__ASSIGNMENT__. Two lines in the data below mark the range: the one with "(** The registers" and the one with "Definition cx_new : TrapFrame". Return both, along with every line between them, exactly.

-.-.-

(* ===== verification/Process.v ===== *)
(** * Processes and threads

    Models the life cycle of [UserTask] (kernel/src/tasks/task.rs: [new], [cow_fork],
    [thread_clone], [exit], [exit_with_signal], [thread_exit], [release]) and the system
    calls built on it (kernel/src/syscall/task.rs: clone, exit, exit_group, wait4, setsid,
    the process numbers and the signal-sending calls).  Tasks are named by their number;
    the threads of a process share its control block, kept under the process number.
    [Arc] and [Weak] references to tasks are modelled by reachability: a weak reference can
    be upgraded exactly when the task is held by the executor, by a suspended call, or by
    the children list of a live task.  Clocks and timers of the control block are not part
    of the model.  Opening the working directory and the terminal are parameters. *)

From S2P Require Import Prelude Frame Signal Path Vfs Pipe File Memory MemSet Futex FdTable Mm Cow.

(** The registers of a [TrapFrame] the calls set, and the others. *)
Record TrapFrame := mkCx { cx_ret : Z; cx_sp : Z; cx_tls : Z; cx_regs : list Z }.

Record Tcb := mkTcb {
  t_cx : TrapFrame; t_sig : ThreadSignals; t_clear_child_tid : Z; t_set_child_tid : Z;
  t_exit_signal : Z; t_thread_exit_code : option Z; t_robust_list : Z * Z;
}.

Definition Tcb_new (cx : TrapFrame) (mask : SigProcMask) : Tcb :=
  mkTcb cx (mkThread mask SignalList_new (replicate (Z.to_nat REAL_TIME_SIGNAL_NUM) 0)) 0 0 0 None (0, 0).

Definition cx_new : TrapFrame := mkCx 0 0 0 [].

Record Task := mkTask { t_process : Z; t_parent : option Z; t_tcb : Tcb }.

Definition tcb_post (sig : Z) (t : Tcb) : Tcb :=
  mkTcb (t_cx t) (set_signal (t_sig t) (add_signal (signal (t_sig t)) sig)) (t_clear_child_tid t) (t_set_child_tid t)
    (t_exit_signal t) (t_thread_exit_code t) (t_robust_list t).
Definition tcb_thread_exit (code : Z) (t : Tcb) : Tcb :=
  mkTcb (t_cx t) (t_sig t) (t_clear_child_tid t) (t_set_child_tid t) (t_exit_signal t) (Some code) (t_robust_list t).
Definition tcb_sig (s : ThreadSignals) (t : Tcb) : Tcb :=
  mkTcb (t_cx t) s (t_clear_child_tid t) (t_set_child_tid t) (t_exit_signal t) (t_thread_exit_code t) (t_robust_list t).

Section process.
Context {FS : Type} `{FL : FrameSourceLaws FS} {F D : Type}.

Record Pcb := mkPcb {
  p_space : AddrSpace (FS := FS) (F := F); p_fds : Fds (F := D); p_curr_dir : D; p_children : list Z; p_threads : list Z;
  p_entry : Z; p_sigaction : list SigAction; p_futex : FutexTable; p_exit_code : option Z; p_exit_signal : option Z;
  p_core_dumped : bool; p_umask : Z;
}.

(** [k_queue] are the tasks with a future in the executor, [k_held] those held by local
    variables of suspended calls, [k_running] the task the core holds, [k_map] the keys of
    [TASK_MAP], [k_written] the file pages written back. *)
Record Kernel := mkKernel {
  k_last_id : Z; k_tasks : gmap Z Task; k_pcbs : gmap Z Pcb; k_queue : list Z; k_held : list Z; k_running : option Z;
  k_map : gset Z; k_world : World FS; k_written : list (WriteBack (F := F));
}.

Definition set_tasks (k : Kernel) (ts : gmap Z Task) : Kernel :=
  mkKernel (k_last_id k) ts (k_pcbs k) (k_queue k) (k_held k) (k_running k) (k_map k) (k_world k) (k_written k).
Definition set_pcbs (k : Kernel) (ps : gmap Z Pcb) : Kernel :=
  mkKernel (k_last_id k) (k_tasks k) ps (k_queue k) (k_held k) (k_running k) (k_map k) (k_world k) (k_written k).
Definition set_world (k : Kernel) (w : World FS) : Kernel :=
  mkKernel (k_last_id k) (k_tasks k) (k_pcbs k) (k_queue k) (k_held k) (k_running k) (k_map k) w (k_written k).
Definition upd_tcb (k : Kernel) (t : Z) (f : Tcb → Tcb) : Kernel :=
  set_tasks k (alter (λ u, mkTask (t_process u) (t_parent u) (f (t_tcb u))) t (k_tasks k)).
Definition upd_pcb (k : Kernel) (pid : Z) (f : Pcb → Pcb) : Kernel := set_pcbs k (alter f pid (k_pcbs k)).

Definition set_children (l : list Z) (p : Pcb) : Pcb :=
  mkPcb (p_space p) (p_fds p) (p_curr_dir p) l (p_threads p) (p_entry p) (p_sigaction p) (p_futex p) (p_exit_code p)
    (p_exit_signal p) (p_core_dumped p) (p_umask p).
Definition set_threads (l : list Z) (p : Pcb) : Pcb :=
  mkPcb (p_space p) (p_fds p) (p_curr_dir p) (p_children p) l (p_entry p) (p_sigaction p) (p_futex p) (p_exit_code p)
    (p_exit_signal p) (p_core_dumped p) (p_umask p).
Definition set_exit_code (c : option Z) (p : Pcb) : Pcb :=
  mkPcb (p_space p) (p_fds p) (p_curr_dir p) (p_children p) (p_threads p) (p_entry p) (p_sigaction p) (p_futex p) c
    (p_exit_signal p) (p_core_dumped p) (p_umask p).
Definition set_killed (sig : Z) (core : bool) (p : Pcb) : Pcb :=
  mkPcb (p_space p) (p_fds p) (p_curr_dir p) (p_children p) (p_threads p) (p_entry p) (p_sigaction p) (p_futex p) (Some 0)
    (Some sig) core (p_umask p).
Definition set_space (s : AddrSpace (FS := FS) (F := F)) (p : Pcb) : Pcb :=
  mkPcb s (p_fds p) (p_curr_dir p) (p_children p) (p_threads p) (p_entry p) (p_sigaction p) (p_futex p) (p_exit_code p)
    (p_exit_signal p) (p_core_dumped p) (p_umask p).
Definition set_futex (t : FutexTable) (p : Pcb) : Pcb :=
  mkPcb (p_space p) (p_fds p) (p_curr_dir p) (p_children p) (p_threads p) (p_entry p) (p_sigaction p) t (p_exit_code p)
    (p_exit_signal p) (p_core_dumped p) (p_umask p).
Definition set_fds (f : Fds (F := D)) (p : Pcb) : Pcb :=
  mkPcb (p_space p) f (p_curr_dir p) (p_children p) (p_threads p) (p_entry p) (p_sigaction p) (p_futex p) (p_exit_code p)
    (p_exit_signal p) (p_core_dumped p) (p_umask p).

-.-.-

__OUTPUT OF THE EXERCISE__.
(** The registers of a [TrapFrame] the calls set, and the others. *)
Record TrapFrame := mkCx { cx_ret : Z; cx_sp : Z; cx_tls : Z; cx_regs : list Z }.

Record Tcb := mkTcb {
  t_cx : TrapFrame; t_sig : ThreadSignals; t_clear_child_tid : Z; t_set_child_tid : Z;
  t_exit_signal : Z; t_thread_exit_code : option Z; t_robust_list : Z * Z;
}.

Definition Tcb_new (cx : TrapFrame) (mask : SigProcMask) : Tcb :=
  mkTcb cx (mkThread mask SignalList_new (replicate (Z.to_nat REAL_TIME_SIGNAL_NUM) 0)) 0 0 0 None (0, 0).

Definition cx_new : TrapFrame := mkCx 0 0 0 [].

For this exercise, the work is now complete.